_EXERCISE GOAL_
The word "matches" appears in some lines of the entries. Say how many, and give nothing but the number.

※ ※ ※

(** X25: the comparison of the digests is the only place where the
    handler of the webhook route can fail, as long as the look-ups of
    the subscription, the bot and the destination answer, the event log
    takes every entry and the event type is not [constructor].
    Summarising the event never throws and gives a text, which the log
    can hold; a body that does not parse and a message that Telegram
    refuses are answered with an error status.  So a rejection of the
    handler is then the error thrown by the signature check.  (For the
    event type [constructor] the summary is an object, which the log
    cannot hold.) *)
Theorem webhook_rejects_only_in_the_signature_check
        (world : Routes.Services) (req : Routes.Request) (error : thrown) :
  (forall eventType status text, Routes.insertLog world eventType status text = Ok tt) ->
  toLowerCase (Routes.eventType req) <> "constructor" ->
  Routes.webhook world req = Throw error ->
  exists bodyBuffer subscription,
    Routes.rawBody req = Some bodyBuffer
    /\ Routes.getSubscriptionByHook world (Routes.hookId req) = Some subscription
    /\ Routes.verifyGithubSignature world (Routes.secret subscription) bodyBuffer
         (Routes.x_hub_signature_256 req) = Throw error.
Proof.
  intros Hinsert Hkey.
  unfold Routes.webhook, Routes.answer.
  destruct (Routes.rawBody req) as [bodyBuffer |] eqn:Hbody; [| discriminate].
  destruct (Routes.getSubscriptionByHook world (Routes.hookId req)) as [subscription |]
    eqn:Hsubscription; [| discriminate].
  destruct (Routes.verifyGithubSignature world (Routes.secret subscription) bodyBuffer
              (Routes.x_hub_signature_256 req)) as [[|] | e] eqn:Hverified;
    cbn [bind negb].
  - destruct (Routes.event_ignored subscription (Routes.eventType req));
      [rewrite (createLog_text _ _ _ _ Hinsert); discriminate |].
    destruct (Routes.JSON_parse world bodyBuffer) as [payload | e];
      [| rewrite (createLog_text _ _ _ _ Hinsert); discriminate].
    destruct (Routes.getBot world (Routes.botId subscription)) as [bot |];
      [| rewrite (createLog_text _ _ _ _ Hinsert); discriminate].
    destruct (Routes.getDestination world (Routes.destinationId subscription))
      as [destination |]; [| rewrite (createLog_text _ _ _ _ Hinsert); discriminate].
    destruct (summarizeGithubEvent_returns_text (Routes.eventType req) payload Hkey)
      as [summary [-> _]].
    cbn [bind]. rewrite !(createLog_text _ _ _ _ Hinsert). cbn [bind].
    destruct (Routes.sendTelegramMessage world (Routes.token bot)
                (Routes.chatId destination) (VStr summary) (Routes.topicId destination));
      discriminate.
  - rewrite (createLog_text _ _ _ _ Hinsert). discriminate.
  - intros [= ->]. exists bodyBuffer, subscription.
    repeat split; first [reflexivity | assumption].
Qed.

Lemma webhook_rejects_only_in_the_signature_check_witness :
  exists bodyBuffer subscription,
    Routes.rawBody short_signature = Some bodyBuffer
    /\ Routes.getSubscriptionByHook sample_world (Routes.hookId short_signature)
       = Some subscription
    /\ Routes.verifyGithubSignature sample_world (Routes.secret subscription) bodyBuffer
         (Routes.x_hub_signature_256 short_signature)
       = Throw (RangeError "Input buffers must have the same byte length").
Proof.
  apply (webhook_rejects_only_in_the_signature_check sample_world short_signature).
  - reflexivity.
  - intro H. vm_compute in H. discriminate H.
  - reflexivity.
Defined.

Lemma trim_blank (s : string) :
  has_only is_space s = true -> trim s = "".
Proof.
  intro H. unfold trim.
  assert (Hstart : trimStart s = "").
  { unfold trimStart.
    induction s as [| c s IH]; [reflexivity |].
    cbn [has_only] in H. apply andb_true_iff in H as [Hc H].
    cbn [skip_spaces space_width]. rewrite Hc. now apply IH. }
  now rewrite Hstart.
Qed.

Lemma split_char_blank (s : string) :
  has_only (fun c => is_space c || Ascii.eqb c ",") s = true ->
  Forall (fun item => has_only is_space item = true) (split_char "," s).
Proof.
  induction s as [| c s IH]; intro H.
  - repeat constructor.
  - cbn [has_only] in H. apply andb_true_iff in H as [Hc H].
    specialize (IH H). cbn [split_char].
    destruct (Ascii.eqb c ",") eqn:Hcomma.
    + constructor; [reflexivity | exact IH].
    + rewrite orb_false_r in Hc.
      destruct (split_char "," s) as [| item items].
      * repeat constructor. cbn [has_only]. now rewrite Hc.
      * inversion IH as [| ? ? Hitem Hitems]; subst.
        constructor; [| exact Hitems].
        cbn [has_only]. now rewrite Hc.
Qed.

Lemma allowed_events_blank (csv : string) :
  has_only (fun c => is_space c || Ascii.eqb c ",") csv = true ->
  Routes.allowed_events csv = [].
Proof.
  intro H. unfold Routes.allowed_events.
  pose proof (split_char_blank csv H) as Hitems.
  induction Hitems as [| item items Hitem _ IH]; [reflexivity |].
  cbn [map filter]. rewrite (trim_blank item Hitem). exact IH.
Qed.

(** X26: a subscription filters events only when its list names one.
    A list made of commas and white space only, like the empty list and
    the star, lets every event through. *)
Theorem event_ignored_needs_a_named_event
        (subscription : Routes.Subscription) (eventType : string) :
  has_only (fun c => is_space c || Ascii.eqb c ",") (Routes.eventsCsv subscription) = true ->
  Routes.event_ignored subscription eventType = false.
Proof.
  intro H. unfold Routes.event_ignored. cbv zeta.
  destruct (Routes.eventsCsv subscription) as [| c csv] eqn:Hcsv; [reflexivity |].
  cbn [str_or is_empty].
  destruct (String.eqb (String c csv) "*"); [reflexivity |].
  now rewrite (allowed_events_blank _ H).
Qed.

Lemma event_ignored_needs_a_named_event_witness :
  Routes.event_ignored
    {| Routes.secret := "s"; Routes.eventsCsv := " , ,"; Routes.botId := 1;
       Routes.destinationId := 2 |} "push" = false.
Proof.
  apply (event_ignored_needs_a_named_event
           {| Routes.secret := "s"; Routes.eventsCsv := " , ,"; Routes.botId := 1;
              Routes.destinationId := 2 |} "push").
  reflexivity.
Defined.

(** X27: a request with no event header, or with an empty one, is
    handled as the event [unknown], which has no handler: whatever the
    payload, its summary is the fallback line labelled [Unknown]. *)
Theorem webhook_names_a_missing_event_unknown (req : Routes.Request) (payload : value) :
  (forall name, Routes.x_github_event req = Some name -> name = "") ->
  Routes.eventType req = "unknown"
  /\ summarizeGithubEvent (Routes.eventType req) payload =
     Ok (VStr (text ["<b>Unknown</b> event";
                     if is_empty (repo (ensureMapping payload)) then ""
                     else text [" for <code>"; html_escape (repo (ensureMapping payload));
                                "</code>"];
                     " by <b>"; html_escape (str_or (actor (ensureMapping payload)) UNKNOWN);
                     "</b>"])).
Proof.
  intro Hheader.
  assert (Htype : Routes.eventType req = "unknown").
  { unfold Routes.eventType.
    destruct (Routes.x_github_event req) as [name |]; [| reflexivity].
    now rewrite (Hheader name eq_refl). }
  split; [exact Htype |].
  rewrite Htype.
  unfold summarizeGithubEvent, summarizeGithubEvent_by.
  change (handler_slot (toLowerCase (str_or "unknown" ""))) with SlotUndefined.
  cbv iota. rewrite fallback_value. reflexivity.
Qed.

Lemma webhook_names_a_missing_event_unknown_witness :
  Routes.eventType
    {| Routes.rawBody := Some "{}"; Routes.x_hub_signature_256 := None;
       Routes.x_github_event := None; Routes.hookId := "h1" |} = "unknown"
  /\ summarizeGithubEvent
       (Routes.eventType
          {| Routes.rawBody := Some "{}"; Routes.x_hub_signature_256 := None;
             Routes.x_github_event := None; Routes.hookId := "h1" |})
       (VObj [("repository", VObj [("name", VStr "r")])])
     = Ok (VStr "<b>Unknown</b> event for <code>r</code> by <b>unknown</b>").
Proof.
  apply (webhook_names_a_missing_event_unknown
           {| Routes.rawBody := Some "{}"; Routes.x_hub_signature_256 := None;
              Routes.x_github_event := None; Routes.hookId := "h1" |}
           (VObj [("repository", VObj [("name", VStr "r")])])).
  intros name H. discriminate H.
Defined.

※ ※ ※

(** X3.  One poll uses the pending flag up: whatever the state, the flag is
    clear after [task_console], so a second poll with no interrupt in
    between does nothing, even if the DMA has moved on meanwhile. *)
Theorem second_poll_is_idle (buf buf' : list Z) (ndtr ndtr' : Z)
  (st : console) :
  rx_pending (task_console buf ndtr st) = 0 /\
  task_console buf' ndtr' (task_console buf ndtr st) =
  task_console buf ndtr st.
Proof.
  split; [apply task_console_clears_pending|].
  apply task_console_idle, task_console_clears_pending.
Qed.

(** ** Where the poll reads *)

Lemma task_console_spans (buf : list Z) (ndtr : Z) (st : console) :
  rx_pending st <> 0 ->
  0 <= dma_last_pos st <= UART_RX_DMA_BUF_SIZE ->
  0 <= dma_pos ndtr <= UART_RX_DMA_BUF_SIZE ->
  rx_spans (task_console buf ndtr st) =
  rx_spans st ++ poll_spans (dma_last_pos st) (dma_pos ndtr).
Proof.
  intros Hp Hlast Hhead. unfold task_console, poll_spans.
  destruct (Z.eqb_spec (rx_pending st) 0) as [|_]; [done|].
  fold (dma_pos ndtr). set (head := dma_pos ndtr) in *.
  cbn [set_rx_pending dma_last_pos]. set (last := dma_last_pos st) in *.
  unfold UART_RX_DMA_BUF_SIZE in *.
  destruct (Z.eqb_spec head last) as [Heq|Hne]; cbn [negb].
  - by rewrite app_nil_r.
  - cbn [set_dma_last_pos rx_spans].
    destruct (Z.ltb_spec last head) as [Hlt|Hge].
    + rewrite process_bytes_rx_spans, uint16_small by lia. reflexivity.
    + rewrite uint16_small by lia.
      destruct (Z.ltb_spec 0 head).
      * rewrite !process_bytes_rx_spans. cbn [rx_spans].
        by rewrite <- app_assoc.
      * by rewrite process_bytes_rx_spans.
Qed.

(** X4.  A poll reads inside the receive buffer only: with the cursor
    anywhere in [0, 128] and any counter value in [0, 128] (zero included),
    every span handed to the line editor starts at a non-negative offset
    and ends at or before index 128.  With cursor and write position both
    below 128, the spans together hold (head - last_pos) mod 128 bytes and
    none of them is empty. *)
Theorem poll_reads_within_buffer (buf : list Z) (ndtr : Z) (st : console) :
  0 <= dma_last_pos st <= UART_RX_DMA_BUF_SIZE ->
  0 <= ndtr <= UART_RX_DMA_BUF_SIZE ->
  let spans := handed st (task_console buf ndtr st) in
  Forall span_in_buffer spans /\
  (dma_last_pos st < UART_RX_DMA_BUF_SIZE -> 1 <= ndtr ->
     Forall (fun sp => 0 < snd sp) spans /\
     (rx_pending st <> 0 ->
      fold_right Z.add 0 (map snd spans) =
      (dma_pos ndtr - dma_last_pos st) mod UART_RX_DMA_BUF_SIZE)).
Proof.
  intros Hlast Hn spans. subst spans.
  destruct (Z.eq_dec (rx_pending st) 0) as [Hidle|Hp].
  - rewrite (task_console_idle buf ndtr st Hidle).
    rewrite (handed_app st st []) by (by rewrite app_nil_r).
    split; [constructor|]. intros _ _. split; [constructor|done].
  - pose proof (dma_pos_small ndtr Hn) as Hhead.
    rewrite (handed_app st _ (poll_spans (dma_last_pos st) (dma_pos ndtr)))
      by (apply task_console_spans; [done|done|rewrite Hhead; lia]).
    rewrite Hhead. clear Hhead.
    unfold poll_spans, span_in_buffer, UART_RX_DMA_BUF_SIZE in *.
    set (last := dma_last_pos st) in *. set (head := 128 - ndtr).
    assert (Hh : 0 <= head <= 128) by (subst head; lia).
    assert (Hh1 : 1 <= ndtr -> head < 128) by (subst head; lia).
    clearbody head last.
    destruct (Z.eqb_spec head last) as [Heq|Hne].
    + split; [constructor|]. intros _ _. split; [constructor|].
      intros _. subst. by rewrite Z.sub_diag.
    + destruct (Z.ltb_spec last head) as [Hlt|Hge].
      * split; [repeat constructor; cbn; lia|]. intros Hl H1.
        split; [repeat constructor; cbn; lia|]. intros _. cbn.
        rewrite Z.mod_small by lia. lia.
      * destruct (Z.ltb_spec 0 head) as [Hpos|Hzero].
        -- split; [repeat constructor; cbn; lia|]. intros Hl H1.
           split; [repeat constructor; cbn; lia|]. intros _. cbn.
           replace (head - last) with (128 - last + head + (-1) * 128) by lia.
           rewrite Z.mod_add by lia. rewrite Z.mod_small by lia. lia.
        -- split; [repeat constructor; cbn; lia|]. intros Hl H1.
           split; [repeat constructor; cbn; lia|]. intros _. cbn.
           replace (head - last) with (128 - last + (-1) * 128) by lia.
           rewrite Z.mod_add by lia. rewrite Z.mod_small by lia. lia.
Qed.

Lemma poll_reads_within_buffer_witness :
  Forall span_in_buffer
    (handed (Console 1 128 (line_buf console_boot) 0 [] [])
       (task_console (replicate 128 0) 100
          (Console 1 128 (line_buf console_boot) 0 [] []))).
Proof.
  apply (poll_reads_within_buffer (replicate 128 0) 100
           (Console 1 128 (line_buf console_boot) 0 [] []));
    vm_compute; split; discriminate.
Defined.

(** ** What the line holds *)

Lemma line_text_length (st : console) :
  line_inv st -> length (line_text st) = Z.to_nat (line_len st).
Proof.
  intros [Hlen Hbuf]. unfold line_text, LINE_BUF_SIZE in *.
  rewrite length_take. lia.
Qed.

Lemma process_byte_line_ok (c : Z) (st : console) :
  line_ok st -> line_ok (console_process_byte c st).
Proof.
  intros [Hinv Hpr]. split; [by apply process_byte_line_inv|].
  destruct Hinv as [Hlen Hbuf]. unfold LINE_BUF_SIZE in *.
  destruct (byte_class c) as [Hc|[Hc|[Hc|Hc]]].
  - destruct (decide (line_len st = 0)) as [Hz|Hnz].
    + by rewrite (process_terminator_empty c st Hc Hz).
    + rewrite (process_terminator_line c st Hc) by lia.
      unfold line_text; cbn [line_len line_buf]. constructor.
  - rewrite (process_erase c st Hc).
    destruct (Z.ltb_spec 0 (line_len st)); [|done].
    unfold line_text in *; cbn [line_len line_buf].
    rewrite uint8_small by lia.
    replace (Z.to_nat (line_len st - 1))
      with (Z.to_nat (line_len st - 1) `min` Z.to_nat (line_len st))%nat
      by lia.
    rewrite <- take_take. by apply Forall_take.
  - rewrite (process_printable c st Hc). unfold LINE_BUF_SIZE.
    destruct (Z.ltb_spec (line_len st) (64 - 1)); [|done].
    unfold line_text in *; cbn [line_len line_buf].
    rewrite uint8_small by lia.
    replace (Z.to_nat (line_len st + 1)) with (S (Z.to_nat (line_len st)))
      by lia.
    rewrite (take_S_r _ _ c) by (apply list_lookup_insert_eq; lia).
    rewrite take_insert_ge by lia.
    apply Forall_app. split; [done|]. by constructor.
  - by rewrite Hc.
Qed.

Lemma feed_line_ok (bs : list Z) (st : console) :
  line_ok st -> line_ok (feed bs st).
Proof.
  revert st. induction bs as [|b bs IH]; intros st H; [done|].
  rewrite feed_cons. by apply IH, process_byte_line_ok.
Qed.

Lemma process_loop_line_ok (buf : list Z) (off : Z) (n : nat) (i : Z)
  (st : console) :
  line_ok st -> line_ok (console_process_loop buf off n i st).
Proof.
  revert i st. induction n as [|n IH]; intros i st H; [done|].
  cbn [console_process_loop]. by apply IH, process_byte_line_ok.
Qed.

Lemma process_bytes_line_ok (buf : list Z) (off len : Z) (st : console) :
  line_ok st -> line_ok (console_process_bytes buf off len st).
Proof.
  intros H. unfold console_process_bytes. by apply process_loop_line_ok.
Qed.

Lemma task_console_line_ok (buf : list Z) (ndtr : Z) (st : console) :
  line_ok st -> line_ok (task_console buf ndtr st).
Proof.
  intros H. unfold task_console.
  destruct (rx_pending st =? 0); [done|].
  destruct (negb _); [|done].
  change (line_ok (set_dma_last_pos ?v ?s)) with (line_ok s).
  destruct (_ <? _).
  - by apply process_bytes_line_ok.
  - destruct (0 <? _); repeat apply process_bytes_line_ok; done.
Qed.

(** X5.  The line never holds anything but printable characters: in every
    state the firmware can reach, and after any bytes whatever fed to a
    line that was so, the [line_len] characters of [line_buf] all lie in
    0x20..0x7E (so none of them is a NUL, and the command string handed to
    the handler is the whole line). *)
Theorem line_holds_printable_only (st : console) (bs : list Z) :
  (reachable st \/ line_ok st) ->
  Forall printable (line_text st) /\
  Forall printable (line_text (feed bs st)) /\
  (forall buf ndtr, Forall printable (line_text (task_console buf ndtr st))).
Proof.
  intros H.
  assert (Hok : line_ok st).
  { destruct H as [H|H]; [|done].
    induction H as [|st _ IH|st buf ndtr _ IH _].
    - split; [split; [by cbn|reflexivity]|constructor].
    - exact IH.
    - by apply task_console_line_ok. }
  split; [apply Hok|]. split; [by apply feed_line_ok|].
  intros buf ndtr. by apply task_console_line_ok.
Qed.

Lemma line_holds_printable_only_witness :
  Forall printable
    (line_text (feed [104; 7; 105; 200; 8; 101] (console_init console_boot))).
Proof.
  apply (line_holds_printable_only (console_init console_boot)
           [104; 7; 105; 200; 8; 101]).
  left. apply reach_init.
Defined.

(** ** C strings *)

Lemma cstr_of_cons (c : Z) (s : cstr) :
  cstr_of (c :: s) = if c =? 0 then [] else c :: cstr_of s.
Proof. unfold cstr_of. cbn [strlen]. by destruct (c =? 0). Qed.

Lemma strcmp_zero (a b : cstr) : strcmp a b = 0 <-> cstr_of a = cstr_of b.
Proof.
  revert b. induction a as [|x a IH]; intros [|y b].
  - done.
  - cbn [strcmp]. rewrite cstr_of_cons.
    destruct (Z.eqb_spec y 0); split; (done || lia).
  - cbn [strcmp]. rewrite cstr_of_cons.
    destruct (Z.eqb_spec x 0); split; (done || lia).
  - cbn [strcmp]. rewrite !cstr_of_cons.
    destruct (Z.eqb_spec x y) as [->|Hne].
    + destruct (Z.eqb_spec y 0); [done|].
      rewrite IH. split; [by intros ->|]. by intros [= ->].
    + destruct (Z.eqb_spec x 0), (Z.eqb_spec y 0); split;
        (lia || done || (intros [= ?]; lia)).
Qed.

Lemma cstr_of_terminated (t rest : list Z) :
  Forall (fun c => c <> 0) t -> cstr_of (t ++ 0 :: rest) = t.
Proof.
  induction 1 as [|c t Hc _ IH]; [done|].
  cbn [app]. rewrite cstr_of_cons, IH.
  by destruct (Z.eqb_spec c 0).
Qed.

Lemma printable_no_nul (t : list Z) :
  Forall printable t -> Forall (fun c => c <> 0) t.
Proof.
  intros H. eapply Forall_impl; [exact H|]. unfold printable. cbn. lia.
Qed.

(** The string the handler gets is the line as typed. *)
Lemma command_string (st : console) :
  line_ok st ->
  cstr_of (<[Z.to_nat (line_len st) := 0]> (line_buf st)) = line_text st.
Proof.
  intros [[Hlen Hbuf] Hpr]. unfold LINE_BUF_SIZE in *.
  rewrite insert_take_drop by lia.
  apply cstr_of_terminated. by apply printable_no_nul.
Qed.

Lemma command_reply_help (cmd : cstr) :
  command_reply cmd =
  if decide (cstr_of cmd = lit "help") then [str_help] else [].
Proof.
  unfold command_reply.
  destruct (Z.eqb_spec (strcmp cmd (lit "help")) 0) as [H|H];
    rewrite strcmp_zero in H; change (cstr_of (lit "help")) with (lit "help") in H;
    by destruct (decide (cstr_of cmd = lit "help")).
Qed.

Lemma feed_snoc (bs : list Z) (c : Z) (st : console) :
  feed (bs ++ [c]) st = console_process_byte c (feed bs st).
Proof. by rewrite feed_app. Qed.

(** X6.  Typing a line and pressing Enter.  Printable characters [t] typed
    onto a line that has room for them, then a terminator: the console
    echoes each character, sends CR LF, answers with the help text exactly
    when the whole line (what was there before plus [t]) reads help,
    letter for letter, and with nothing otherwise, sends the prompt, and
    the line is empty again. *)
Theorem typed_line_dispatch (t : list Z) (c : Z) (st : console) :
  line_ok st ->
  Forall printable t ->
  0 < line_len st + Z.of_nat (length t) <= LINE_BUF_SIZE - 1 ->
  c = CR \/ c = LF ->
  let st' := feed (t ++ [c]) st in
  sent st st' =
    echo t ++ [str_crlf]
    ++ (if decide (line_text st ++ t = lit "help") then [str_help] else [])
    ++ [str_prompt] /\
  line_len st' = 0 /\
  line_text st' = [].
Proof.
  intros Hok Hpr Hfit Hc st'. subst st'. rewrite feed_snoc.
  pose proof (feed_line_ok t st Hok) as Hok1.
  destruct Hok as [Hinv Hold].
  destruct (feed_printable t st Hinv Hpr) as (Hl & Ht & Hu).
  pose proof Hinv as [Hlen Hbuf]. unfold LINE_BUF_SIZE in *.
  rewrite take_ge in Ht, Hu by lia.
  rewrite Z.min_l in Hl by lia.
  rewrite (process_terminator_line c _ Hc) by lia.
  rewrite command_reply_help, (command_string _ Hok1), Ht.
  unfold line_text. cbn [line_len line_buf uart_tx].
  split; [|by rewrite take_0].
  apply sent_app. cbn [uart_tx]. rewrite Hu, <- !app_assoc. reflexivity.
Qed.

※ ※ ※

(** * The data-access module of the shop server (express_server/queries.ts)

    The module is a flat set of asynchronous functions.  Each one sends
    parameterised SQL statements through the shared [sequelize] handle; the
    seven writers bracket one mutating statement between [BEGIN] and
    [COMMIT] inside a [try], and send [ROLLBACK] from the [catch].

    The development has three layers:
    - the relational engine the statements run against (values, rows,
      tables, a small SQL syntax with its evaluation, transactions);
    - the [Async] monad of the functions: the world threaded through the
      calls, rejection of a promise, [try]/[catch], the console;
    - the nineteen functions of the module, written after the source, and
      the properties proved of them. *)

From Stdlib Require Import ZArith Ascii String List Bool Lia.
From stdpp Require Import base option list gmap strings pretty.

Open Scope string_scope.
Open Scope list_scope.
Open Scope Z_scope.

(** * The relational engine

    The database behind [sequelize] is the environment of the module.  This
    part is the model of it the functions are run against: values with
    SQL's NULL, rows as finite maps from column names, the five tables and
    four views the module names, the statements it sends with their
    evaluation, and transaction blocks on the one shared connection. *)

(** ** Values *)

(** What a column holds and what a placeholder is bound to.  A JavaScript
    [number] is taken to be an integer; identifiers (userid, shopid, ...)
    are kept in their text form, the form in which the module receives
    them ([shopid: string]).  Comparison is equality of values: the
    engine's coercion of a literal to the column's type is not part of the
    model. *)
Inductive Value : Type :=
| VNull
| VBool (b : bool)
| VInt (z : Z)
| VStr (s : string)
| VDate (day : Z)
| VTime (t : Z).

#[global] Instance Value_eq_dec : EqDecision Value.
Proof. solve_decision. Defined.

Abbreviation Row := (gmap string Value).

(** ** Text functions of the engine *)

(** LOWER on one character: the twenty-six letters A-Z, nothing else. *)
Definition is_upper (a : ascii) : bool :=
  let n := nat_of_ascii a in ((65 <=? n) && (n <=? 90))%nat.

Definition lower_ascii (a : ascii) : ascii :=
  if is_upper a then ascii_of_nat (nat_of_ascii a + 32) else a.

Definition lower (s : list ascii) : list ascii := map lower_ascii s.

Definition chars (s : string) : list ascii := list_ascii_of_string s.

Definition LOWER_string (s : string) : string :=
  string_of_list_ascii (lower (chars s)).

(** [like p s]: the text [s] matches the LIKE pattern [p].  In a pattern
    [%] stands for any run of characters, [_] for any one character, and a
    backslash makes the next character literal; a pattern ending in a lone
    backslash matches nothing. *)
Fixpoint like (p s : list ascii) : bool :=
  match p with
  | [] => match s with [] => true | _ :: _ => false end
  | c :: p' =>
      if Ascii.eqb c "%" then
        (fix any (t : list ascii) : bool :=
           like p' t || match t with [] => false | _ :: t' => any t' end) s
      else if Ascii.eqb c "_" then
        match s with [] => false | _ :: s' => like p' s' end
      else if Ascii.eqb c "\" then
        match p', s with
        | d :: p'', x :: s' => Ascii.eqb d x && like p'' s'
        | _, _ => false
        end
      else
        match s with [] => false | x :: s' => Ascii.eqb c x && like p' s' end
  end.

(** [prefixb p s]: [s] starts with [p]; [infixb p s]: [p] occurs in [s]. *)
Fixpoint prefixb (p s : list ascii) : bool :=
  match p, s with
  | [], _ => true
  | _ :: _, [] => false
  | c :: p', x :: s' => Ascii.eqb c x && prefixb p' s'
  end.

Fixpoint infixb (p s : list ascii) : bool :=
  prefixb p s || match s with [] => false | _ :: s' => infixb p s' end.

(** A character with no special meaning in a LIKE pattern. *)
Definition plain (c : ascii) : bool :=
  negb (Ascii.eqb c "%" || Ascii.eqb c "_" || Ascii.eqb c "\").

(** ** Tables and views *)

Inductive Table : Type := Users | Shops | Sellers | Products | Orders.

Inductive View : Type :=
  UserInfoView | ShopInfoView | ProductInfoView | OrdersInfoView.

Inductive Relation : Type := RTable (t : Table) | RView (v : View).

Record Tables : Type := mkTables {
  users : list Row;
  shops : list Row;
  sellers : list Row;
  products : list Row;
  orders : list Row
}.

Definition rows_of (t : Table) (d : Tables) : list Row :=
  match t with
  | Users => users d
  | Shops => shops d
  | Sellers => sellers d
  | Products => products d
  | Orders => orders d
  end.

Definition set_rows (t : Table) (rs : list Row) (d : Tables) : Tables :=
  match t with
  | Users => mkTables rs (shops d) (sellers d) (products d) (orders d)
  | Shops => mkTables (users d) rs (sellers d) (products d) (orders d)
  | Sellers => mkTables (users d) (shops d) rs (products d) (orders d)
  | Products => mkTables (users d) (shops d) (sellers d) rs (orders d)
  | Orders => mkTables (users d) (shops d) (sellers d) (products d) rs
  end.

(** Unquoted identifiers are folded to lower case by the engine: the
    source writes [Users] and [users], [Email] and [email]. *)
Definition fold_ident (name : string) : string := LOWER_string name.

※ ※ ※

_RESULT OF THIS EXERCISE_
2